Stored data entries
►
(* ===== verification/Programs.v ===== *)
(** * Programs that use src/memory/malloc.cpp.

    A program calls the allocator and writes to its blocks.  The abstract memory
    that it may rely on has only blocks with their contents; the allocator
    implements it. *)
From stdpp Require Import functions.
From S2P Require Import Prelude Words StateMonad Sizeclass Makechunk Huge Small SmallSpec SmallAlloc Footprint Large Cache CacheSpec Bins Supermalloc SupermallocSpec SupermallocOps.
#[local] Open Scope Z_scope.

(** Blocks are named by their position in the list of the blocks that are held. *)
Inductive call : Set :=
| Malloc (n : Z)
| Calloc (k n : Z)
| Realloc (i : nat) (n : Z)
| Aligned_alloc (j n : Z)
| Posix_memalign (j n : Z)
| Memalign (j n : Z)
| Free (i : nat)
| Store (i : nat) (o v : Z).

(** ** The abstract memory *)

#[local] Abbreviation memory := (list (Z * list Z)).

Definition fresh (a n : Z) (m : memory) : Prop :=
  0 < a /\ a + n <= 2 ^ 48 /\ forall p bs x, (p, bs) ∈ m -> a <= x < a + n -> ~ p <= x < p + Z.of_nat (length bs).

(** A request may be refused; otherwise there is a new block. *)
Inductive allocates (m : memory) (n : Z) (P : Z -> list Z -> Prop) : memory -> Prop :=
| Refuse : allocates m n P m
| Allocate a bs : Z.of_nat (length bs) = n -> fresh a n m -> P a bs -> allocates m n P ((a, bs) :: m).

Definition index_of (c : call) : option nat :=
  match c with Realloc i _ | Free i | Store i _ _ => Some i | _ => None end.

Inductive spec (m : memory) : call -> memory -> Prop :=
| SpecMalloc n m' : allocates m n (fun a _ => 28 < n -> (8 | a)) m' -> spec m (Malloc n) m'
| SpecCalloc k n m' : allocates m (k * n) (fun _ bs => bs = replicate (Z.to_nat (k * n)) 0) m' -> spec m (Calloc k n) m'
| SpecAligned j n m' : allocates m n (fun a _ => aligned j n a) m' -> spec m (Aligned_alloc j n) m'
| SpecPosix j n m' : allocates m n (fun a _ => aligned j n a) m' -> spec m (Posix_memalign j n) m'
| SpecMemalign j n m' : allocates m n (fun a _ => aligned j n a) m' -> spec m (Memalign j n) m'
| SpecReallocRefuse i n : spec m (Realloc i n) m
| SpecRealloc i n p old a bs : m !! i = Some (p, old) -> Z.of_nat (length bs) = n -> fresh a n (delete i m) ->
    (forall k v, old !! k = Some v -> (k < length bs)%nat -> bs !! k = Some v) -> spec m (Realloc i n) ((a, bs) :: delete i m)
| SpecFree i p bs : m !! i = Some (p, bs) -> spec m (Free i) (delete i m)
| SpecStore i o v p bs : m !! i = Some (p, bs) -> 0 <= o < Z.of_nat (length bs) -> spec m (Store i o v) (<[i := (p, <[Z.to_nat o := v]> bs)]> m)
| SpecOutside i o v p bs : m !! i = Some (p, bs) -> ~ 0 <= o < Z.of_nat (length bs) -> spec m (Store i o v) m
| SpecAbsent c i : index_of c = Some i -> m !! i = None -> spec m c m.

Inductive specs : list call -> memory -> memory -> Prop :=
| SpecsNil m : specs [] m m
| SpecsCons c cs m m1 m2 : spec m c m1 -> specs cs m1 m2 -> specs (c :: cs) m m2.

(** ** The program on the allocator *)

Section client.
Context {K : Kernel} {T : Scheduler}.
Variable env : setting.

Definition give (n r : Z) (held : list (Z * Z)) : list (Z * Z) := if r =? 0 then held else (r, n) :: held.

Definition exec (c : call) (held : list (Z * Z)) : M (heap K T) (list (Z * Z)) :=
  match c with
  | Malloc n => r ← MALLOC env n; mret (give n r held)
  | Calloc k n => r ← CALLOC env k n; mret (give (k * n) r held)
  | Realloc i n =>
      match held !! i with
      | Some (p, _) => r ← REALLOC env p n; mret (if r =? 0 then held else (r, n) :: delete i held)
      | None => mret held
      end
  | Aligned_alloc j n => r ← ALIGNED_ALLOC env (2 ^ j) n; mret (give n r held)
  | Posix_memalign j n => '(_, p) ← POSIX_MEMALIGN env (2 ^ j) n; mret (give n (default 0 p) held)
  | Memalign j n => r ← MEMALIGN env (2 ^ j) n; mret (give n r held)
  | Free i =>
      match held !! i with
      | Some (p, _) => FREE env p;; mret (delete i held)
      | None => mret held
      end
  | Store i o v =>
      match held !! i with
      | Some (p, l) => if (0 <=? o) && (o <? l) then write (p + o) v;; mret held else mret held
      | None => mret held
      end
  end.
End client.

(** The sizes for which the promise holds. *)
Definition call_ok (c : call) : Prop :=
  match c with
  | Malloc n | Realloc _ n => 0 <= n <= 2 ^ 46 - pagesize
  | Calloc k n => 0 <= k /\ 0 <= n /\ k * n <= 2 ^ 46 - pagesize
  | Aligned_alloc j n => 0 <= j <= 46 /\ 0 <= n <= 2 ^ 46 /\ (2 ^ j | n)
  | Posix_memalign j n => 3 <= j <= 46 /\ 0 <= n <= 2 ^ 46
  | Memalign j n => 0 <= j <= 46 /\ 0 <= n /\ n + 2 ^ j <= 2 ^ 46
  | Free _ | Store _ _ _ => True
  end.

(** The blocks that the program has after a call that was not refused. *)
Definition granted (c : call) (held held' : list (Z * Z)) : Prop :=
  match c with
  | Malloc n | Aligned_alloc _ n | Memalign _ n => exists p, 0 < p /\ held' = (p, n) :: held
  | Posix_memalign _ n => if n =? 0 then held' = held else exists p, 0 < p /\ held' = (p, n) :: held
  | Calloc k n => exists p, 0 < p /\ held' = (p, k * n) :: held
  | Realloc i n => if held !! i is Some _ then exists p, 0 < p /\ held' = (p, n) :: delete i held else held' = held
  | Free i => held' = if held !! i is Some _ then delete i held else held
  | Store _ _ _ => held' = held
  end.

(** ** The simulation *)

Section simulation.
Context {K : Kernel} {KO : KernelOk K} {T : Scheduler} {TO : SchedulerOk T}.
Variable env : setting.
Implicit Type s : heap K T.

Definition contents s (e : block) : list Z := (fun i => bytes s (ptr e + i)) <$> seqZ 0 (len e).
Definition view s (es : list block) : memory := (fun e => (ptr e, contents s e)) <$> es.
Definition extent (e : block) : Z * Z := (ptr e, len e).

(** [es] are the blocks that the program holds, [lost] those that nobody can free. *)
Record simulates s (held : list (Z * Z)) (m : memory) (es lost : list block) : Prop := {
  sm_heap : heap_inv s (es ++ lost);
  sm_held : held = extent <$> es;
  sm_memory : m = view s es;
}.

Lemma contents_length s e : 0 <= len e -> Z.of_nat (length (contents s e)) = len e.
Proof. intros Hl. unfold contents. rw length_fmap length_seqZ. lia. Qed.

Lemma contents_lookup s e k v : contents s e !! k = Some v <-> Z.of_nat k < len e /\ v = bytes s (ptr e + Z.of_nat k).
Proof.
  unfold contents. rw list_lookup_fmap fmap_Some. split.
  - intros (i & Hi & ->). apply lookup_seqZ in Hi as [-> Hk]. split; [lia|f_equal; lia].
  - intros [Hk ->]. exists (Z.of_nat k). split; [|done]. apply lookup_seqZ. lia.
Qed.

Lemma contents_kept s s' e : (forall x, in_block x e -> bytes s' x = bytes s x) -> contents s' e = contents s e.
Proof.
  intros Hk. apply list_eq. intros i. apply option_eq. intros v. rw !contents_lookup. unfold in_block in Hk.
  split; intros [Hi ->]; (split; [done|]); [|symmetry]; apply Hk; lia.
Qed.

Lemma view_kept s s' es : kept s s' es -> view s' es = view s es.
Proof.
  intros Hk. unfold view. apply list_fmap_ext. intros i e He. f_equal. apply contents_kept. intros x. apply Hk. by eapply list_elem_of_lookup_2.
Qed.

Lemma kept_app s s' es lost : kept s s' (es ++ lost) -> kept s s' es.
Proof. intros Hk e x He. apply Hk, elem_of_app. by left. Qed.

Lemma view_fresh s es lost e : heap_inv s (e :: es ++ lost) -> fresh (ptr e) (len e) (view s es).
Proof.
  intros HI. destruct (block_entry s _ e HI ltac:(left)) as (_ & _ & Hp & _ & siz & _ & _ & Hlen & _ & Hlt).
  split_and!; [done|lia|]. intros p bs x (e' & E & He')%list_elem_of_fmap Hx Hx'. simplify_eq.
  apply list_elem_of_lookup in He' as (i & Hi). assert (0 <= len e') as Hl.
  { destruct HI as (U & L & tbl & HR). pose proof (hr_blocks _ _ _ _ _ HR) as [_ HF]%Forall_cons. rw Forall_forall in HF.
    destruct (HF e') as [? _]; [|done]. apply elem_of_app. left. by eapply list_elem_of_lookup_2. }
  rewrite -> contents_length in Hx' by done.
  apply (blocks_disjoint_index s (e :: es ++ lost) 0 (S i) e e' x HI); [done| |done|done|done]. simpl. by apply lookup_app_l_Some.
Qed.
◄
• _Problem statement_: If a line above holds "abstract", count it; say how many such lines there are and nothing else.

• _Worked solution_: 2